Entries supplied:
+++

(* ===== verification/KPaging.v ===== *)
(** * Page tables

    [Memory::Virtual] on amd64 ([src/Kernel/arch/amd64/memory/vmm.cpp] and
    [pmi.cpp], with the inline operations of [include/memory/virtual.hpp]) and
    [Memory::PageTable] ([core/memory/page_table.cpp]): the four levels of
    tables live in physical memory and are reached one to one; new tables come
    from the page frame allocator.

    The entries of the four levels have the same present bit, address field and
    accessors, so one set of definitions serves all of them.  The translation
    caches and the lock are not modelled. *)

From S2P Require Import Prelude CMem CMonad CStruct KPhysical.

(** ** Entries *)

Definition P : Z := 1.
Definition RW : Z := 2.
Definition US : Z := 4.
Definition G : Z := 0x100.
Definition CoW : Z := 0x200.
Definition KRsv : Z := 0x400.

Definition Present (raw : Z) : bool := Z.testbit raw 0.
Definition PageSize (raw : Z) : bool := Z.testbit raw 7.

Definition SetAddress (raw _Address : Z) : Z :=
  Z.lor (Z.land raw 0xFFF0000000000FFF) (Z.shiftl (Z.land _Address 0xFFFFFFFFFF) 12).
Definition GetAddress (raw : Z) : Z := Z.shiftr (Z.land raw 0x000FFFFFFFFFF000) 12.

(** [GetAddress() << 12]: the table or page that an entry points to. *)
Definition frame (raw : Z) : Z := Z.shiftl (GetAddress raw) 12.

Inductive MapType := NoMapType | FourKiB | TwoMiB | FourMiB | OneGiB.

#[export] Instance MapType_eq_dec : EqDecision MapType.
Proof. solve_decision. Defined.

Record PageMapIndexer := MkIndexer { PMLIndex : Z; PDPTEIndex : Z; PDEIndex : Z; PTEIndex : Z }.

Definition page_map_indexer (VirtualAddress : Z) : K PageMapIndexer :=
  let Address := Z.shiftr VirtualAddress 12 in
  let pte := Z.land Address 0x1FF in
  let Address := Z.shiftr Address 9 in
  let pde := Z.land Address 0x1FF in
  let Address := Z.shiftr Address 9 in
  let pdpte := Z.land Address 0x1FF in
  let Address := Z.shiftr Address 9 in
  let pml := Z.land Address 0x1FF in
  (if VirtualAddress >? PAGE_SIZE then
     assert (negb (pte =? 0) || negb (pde =? 0) || negb (pdpte =? 0) || negb (pml =? 0))
   else mret tt);;
  mret (MkIndexer pml pdpte pde pte).

(** ** Access *)

Definition entry_at (a : Z) : K Z := klook (fun m => load_le m a 8).
Definition set_entry (a v : Z) : K unit := kwrite (fun m => store_le m a 8 v).
Definition upd_entry (a : Z) (f : Z -> Z) : K unit := e ← entry_at a; set_entry a (f e).
Definition kmemset (a c n : Z) : K unit := kwrite (fun m => store_bytes m a (replicate (Z.to_nat n) (u8 c))).

(** [Address &= 0xFFFFFFFFFFFFF000] *)
Definition page_of (VirtualAddress : Z) : Z := Z.land VirtualAddress 0xFFFFFFFFFFFFF000.

(** ** Queries *)

Definition Check (pTable VirtualAddress Flag : Z) : K bool :=
  let has raw := negb (Z.land raw Flag =? 0) in
  idx ← page_map_indexer (page_of VirtualAddress);
  PML4 ← entry_at (pTable + 8 * PMLIndex idx);
  if negb (Present PML4) then mret false
  else
    let PDPTE := frame PML4 in
    if PDPTE =? 0 then mret false
    else
      e ← entry_at (PDPTE + 8 * PDPTEIndex idx);
      if PageSize e then mret (has e)
      else
        let PDE := frame e in
        if PDE =? 0 then mret false
        else
          e ← entry_at (PDE + 8 * PDEIndex idx);
          if PageSize e then mret (has e)
          else
            let PTE := frame e in
            if PTE =? 0 then mret false
            else
              e ← entry_at (PTE + 8 * PTEIndex idx);
              mret (has e).

Definition GetPhysical (pTable VirtualAddress : Z) : K Z :=
  idx ← page_map_indexer (page_of VirtualAddress);
  PML4 ← entry_at (pTable + 8 * PMLIndex idx);
  if negb (Present PML4) then mret 0
  else
    let PDPTE := frame PML4 in
    if PDPTE =? 0 then mret 0
    else
      e ← entry_at (PDPTE + 8 * PDPTEIndex idx);
      if negb (Present e) then mret 0
      else if PageSize e then mret (frame e)
      else
        let PDE := frame e in
        if PDE =? 0 then mret 0
        else
          e ← entry_at (PDE + 8 * PDEIndex idx);
          if negb (Present e) then mret 0
          else if PageSize e then mret (frame e)
          else
            let PTE := frame e in
            if PTE =? 0 then mret 0
            else
              e ← entry_at (PTE + 8 * PTEIndex idx);
              if Present e then mret (frame e) else mret 0.

Definition GetMapType (pTable VirtualAddress : Z) : K MapType :=
  idx ← page_map_indexer (page_of VirtualAddress);
  PML4 ← entry_at (pTable + 8 * PMLIndex idx);
  if negb (Present PML4) then mret NoMapType
  else
    let PDPTE := frame PML4 in
    if PDPTE =? 0 then mret NoMapType
    else
      e ← entry_at (PDPTE + 8 * PDPTEIndex idx);
      if negb (Present e) then mret NoMapType
      else if PageSize e then mret OneGiB
      else
        let PDE := frame e in
        if PDE =? 0 then mret NoMapType
        else
          e ← entry_at (PDE + 8 * PDEIndex idx);
          if negb (Present e) then mret NoMapType
          else if PageSize e then mret TwoMiB
          else
            let PTE := frame e in
            if PTE =? 0 then mret NoMapType
            else
              e ← entry_at (PTE + 8 * PTEIndex idx);
              if Present e then mret FourKiB else mret NoMapType.

(** The [Get] functions return the address of an entry, or null. *)
Definition GetPML5 (pTable VirtualAddress : Z) : K Z := mret 0.

Definition GetPML4 (pTable VirtualAddress : Z) : K Z :=
  idx ← page_map_indexer (page_of VirtualAddress);
  let a := pTable + 8 * PMLIndex idx in
  e ← entry_at a;
  if Present e then mret a else mret 0.

Definition GetPDPTE (pTable VirtualAddress : Z) : K Z :=
  idx ← page_map_indexer (page_of VirtualAddress);
  e ← entry_at (pTable + 8 * PMLIndex idx);
  if negb (Present e) then mret 0
  else
    let a := frame e + 8 * PDPTEIndex idx in
    e ← entry_at a;
    if Present e then mret a else mret 0.

Definition GetPDE (pTable VirtualAddress : Z) : K Z :=
  idx ← page_map_indexer (page_of VirtualAddress);
  e ← entry_at (pTable + 8 * PMLIndex idx);
  if negb (Present e) then mret 0
  else
    e ← entry_at (frame e + 8 * PDPTEIndex idx);
    if negb (Present e) then mret 0
    else
      let a := frame e + 8 * PDEIndex idx in
      e ← entry_at a;
      if Present e then mret a else mret 0.

Definition GetPTE (pTable VirtualAddress : Z) : K Z :=
  idx ← page_map_indexer (page_of VirtualAddress);
  e ← entry_at (pTable + 8 * PMLIndex idx);
  if negb (Present e) then mret 0
  else
    e ← entry_at (frame e + 8 * PDPTEIndex idx);
    if negb (Present e) then mret 0
    else
      e ← entry_at (frame e + 8 * PDEIndex idx);
      if negb (Present e) then mret 0
      else
        let a := frame e + 8 * PTEIndex idx in
        e ← entry_at a;
        if Present e then mret a else mret 0.

(** ** Mapping *)

(** The table below the entry at [a]; it is made when there is none. *)
Definition next_table (a DirectoryFlags : Z) : K Z :=
  e ← entry_at a;
  t ← (if negb (Present e) then
         p ← RequestPages (TO_PAGES (4096 + 1));
         kmemset p 0 4096;;
         upd_entry a (fun raw => Z.setbit raw 0);;
         upd_entry a (fun raw => SetAddress raw (Z.shiftr p 12));;
         mret p
       else mret (frame e));
  upd_entry a (fun raw => Z.lor raw DirectoryFlags);;
  mret t.

Definition Map (pTable VirtualAddress PhysicalAddress Flags : Z) (Type_ : MapType) : K unit :=
  if pTable =? 0 then mret tt
  else
    let Flags := Z.lor Flags P in
    idx ← page_map_indexer VirtualAddress;
    let DirectoryFlags := Z.land Flags 0x3F in
    let set_address raw := SetAddress raw (Z.shiftr PhysicalAddress 12) in
    PDPTEPtr ← next_table (pTable + 8 * PMLIndex idx) DirectoryFlags;
    let PDPTE := PDPTEPtr + 8 * PDPTEIndex idx in
    if decide (Type_ = OneGiB) then
      upd_entry PDPTE (fun raw => Z.lor raw Flags);;
      upd_entry PDPTE (fun raw => Z.setbit raw 7);;
      upd_entry PDPTE set_address
    else
      PDEPtr ← next_table PDPTE DirectoryFlags;
      let PDE := PDEPtr + 8 * PDEIndex idx in
      if decide (Type_ = TwoMiB) then
        upd_entry PDE (fun raw => Z.lor raw Flags);;
        upd_entry PDE (fun raw => Z.setbit raw 7);;
        upd_entry PDE set_address
      else
        PTEPtr ← next_table PDE DirectoryFlags;
        let PTE := PTEPtr + 8 * PTEIndex idx in
        upd_entry PTE (fun raw => Z.setbit raw 0);;
        upd_entry PTE (fun raw => Z.lor raw Flags);;
        upd_entry PTE set_address.

Definition Remap (pTable VirtualAddress PhysicalAddress Flags : Z) (Type_ : MapType) : K unit :=
  if pTable =? 0 then mret tt
  else
    let Flags := Z.lor Flags P in
    idx ← page_map_indexer VirtualAddress;
    let DirectoryFlags := Z.land Flags 0x3F in
    let set_address raw := SetAddress raw (Z.shiftr PhysicalAddress 12) in
    PDPTEPtr ← next_table (pTable + 8 * PMLIndex idx) DirectoryFlags;
    let PDPTE := PDPTEPtr + 8 * PDPTEIndex idx in
    if decide (Type_ = OneGiB) then
      upd_entry PDPTE (fun raw => Z.land raw 0xFFF);;
      upd_entry PDPTE (fun raw => Z.lor raw Flags);;
      upd_entry PDPTE (fun raw => Z.setbit raw 7);;
      upd_entry PDPTE set_address
    else
      PDEPtr ← next_table PDPTE DirectoryFlags;
      let PDE := PDEPtr + 8 * PDEIndex idx in
      if decide (Type_ = TwoMiB) then
        upd_entry PDE (fun raw => Z.land raw 0xFFF);;
        upd_entry PDE (fun raw => Z.lor raw Flags);;
        upd_entry PDE (fun raw => Z.setbit raw 7);;
        upd_entry PDE set_address
      else
        PTEPtr ← next_table PDE DirectoryFlags;
        let PTE := PTEPtr + 8 * PTEIndex idx in
        upd_entry PTE (fun raw => Z.land raw 0xFFF);;
        upd_entry PTE (fun raw => Z.lor raw Flags);;
        upd_entry PTE (fun raw => Z.setbit raw 0);;
        upd_entry PTE set_address.

Definition Unmap (pTable VirtualAddress : Z) (Type_ : MapType) : K unit :=
  if pTable =? 0 then mret tt
  else
    idx ← page_map_indexer VirtualAddress;
    e ← entry_at (pTable + 8 * PMLIndex idx);
    if negb (Present e) then mret tt
    else
      let PDPTE := frame e + 8 * PDPTEIndex idx in
      e ← entry_at PDPTE;
      if negb (Present e) then mret tt
      else if bool_decide (Type_ = OneGiB) && PageSize e then upd_entry PDPTE (fun raw => Z.clearbit raw 0)
      else
        let PDE := frame e + 8 * PDEIndex idx in
        e ← entry_at PDE;
        if negb (Present e) then mret tt
        else if bool_decide (Type_ = TwoMiB) && PageSize e then upd_entry PDE (fun raw => Z.clearbit raw 0)
        else
          let PTE := frame e + 8 * PTEIndex idx in
          e ← entry_at PTE;
          if negb (Present e) then mret tt else set_entry PTE (Z.clearbit e 0).

(** ** Regions *)

Definition page_size (Type_ : MapType) : Z :=
  match Type_ with
  | TwoMiB => 0x200000
  | FourMiB => 0x400000
  | OneGiB => 0x40000000
  | _ => 0x1000
  end.

(** [for (i = 0; i < Length; i += PageSize)], with [i] from [i] on. *)
Fixpoint range_loop (fuel : nat) (PageSize Length i : Z) (body : Z -> K unit) : K unit :=
  match fuel with
  | O => no_fuel
  | S fuel =>
      if i <? Length then body i;; range_loop fuel PageSize Length (u64 (i + PageSize)) body else mret tt
  end.
Definition range_fuel (PageSize Length : Z) : nat := S (S (Z.to_nat (Length / PageSize))).

Definition MapRange (pTable VirtualAddress PhysicalAddress Length Flags : Z) (Type_ : MapType) : K unit :=
  let PageSize := page_size Type_ in
  range_loop (range_fuel PageSize Length) PageSize Length 0 (fun i =>
    Map pTable (u64 (VirtualAddress + i)) (u64 (PhysicalAddress + i)) Flags Type_).

Definition UnmapRange (pTable VirtualAddress Length : Z) (Type_ : MapType) : K unit :=
  let PageSize := page_size Type_ in
  range_loop (range_fuel PageSize Length) PageSize Length 0 (fun i => Unmap pTable (u64 (VirtualAddress + i)) Type_).

Fixpoint check_region (fuel : nat) (pTable VirtualAddress Length Flag i : Z) : K bool :=
  match fuel with
  | O => no_fuel
  | S fuel =>
      if i <? Length then
        b ← Check pTable (u64 (VirtualAddress + i)) Flag;
        if negb b then mret false else check_region fuel pTable VirtualAddress Length Flag (u64 (i + 0x1000))
      else mret true
  end.
Definition CheckRegion (pTable VirtualAddress Length Flag : Z) : K bool :=
  check_region (range_fuel 0x1000 Length) pTable VirtualAddress Length Flag 0.

(** One of the four loops of [OptimizedMap] with [Fit]; the result is what is
    left of the region. *)
Fixpoint fit_loop (fuel : nat) (pTable VirtualAddress PhysicalAddress Length Flags : Z) (Type_ : MapType) : K (Z * Z * Z) :=
  match fuel with
  | O => no_fuel
  | S fuel =>
      let n := page_size Type_ in
      if Length >=? n then
        MapRange pTable VirtualAddress PhysicalAddress Length Flags Type_;;
        fit_loop fuel pTable (u64 (VirtualAddress + n)) (u64 (PhysicalAddress + n)) (Length - n) Flags Type_
      else mret (VirtualAddress, PhysicalAddress, Length)
  end.

Definition OptimizedMap (pTable VirtualAddress PhysicalAddress Length Flags : Z) (Fit FailOnModulo : bool) : K MapType :=
  if Fit then
    let fit r Type_ := let '(va, pa, n) := r in
      fit_loop (range_fuel (page_size Type_) n) pTable va pa n Flags Type_ in
    r ← fit (VirtualAddress, PhysicalAddress, Length) OneGiB;
    r ← fit r FourMiB;
    r ← fit r TwoMiB;
    fit r FourKiB;;
    mret FourKiB
  else
    let Type_ := if Length >=? page_size OneGiB then OneGiB
                 else if Length >=? page_size FourMiB then FourMiB
                 else if Length >=? page_size TwoMiB then TwoMiB
                 else FourKiB in
    if bool_decide (Type_ <> FourKiB) && negb (Length mod page_size Type_ =? 0) && FailOnModulo then mret NoMapType
    else MapRange pTable VirtualAddress PhysicalAddress Length Flags Type_;; mret Type_.

(** ** Tables of processes *)

(** [PageTable::Get]: the physical address of a byte; null when the page is
    not mapped. *)
Definition PageTable_Get (pTable Address : Z) : K Z :=
  PhysAddr ← GetPhysical pTable Address;
  if PhysAddr =? 0 then mret 0 else mret (u64 (PhysAddr + Z.land Address 0xFFF)).

(** [memcpy] of a table. *)
Definition copy_table (new old : Z) : K unit := kwrite (fun m => copy_up 4096 m new old).

(** A new table in a fresh frame for the entry [e], which was copied to [slot];
    [fill] copies the table below. *)
Definition fork_table (fill : Z -> Z -> K unit) (e slot : Z) : K unit :=
  t ← RequestPage;
  upd_entry slot (fun raw => SetAddress raw (Z.shiftr t 12));;
  fill (frame e) t.

(** The loop over the entries of a directory, with [deeper] for an entry that
    points to a table of the level below. *)
Definition fork_entries (deeper : Z -> Z -> K unit) (old new : Z) : K unit :=
  for_loop 512 0 (fun j =>
    e ← entry_at (old + 8 * j);
    set_entry (new + 8 * j) e;;
    if negb (Present e) then mret tt
    else if PageSize e then mret tt
    else deeper e (new + 8 * j)).

(** The loop over the entries of a page table. *)
Definition fork_pages (old new : Z) : K unit :=
  for_loop 512 0 (fun l => e ← entry_at (old + 8 * l); set_entry (new + 8 * l) e).

Definition Fork (pTable : Z) : K Z :=
  NewTable ← RequestPages (TO_PAGES 4096);
  copy_table NewTable pTable;;
  for_loop 512 0 (fun i =>
    e ← entry_at (pTable + 8 * i);
    if negb (Present e) then mret tt
    else fork_table (fork_entries (fork_table (fork_entries (fork_table fork_pages)))) e (NewTable + 8 * i));;
  mret NewTable.
(* ===== verification/KTree.v ===== *)
(** * Trees of page tables

    What four levels of page tables in memory mean, apart from the code that
    builds them: the translation of the processor ([walk]), the trees of tables
    in which no table is shared ([tree]), and the effect of changing one entry
    of a tree ([focus]). *)

From S2P Require Import Prelude CMem CMonad CStruct KPhysical KPaging.

(** ** Entries *)

Lemma testbit_GetAddress raw k : 0 <= k -> Z.testbit (GetAddress raw) k = (k <? 40) && Z.testbit raw (k + 12).
Proof.
  intros Hk. unfold GetAddress. rewrite Z.shiftr_spec, Z.land_spec by lia.
  replace 0x000FFFFFFFFFF000 with (Z.shiftl (Z.ones 40) 12) by reflexivity.
  rewrite Z.shiftl_spec, Z.testbit_ones_nonneg by lia. replace (k + 12 - 12) with k by lia. apply andb_comm.
Qed.

Lemma testbit_frame raw k : 0 <= k -> Z.testbit (frame raw) k = (12 <=? k) && (k <? 52) && Z.testbit raw k.
Proof.
  intros Hk. unfold frame. rewrite testbit_shl by lia. destruct (Z.leb_spec 12 k).
  - rewrite testbit_GetAddress by lia. replace (k - 12 + 12) with k by lia.
    destruct (Z.ltb_spec (k - 12) 40), (Z.ltb_spec k 52); try lia; done.
  - by rewrite Z.testbit_neg_r by lia.
Qed.

Lemma frame_range raw : 0 <= frame raw < 2 ^ 52 /\ frame raw mod 4096 = 0.
Proof.
  split.
  - apply testbit_bound; [lia|]. intros k Hk. rewrite testbit_frame by lia.
    destruct (Z.ltb_spec k 52); [lia|]. by rewrite andb_false_r.
  - unfold frame. rewrite Z.shiftl_mul_pow2 by lia. apply Z_mod_mult.
Qed.

Lemma testbit_SetAddress raw a k : 0 <= k ->
  Z.testbit (SetAddress raw a) k = if (12 <=? k) && (k <? 52) then Z.testbit a (k - 12) else (k <? 64) && Z.testbit raw k.
Proof.
  intros Hk. unfold SetAddress. rewrite Z.lor_spec, Z.land_spec, testbit_shl, Z.land_spec by lia.
  replace 0xFFF0000000000FFF with (Z.lxor (Z.ones 64) (Z.shiftl (Z.ones 40) 12)) by reflexivity.
  change 0xFFFFFFFFFF with (Z.ones 40).
  rewrite Z.lxor_spec, testbit_shl, (Z.testbit_ones_nonneg 64) by lia.
  destruct (Z.leb_spec 12 k).
  - rewrite !(Z.testbit_ones_nonneg 40) by lia.
    destruct (Z.ltb_spec (k - 12) 40), (Z.ltb_spec k 52), (Z.ltb_spec k 64); try lia; cbn [andb xorb]; btauto.
  - rewrite !(Z.testbit_neg_r _ (k - 12)) by lia. destruct (Z.ltb_spec k 64); try lia; cbn [andb xorb]; btauto.
Qed.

+++

Exercise details: From the data, pick out every line that includes "apply".

Exercise result:
  rewrite Z.shiftl_spec, Z.testbit_ones_nonneg by lia. replace (k + 12 - 12) with k by lia. apply andb_comm.
  - apply testbit_bound; [lia|]. intros k Hk. rewrite testbit_frame by lia.
  - unfold frame. rewrite Z.shiftl_mul_pow2 by lia. apply Z_mod_mult.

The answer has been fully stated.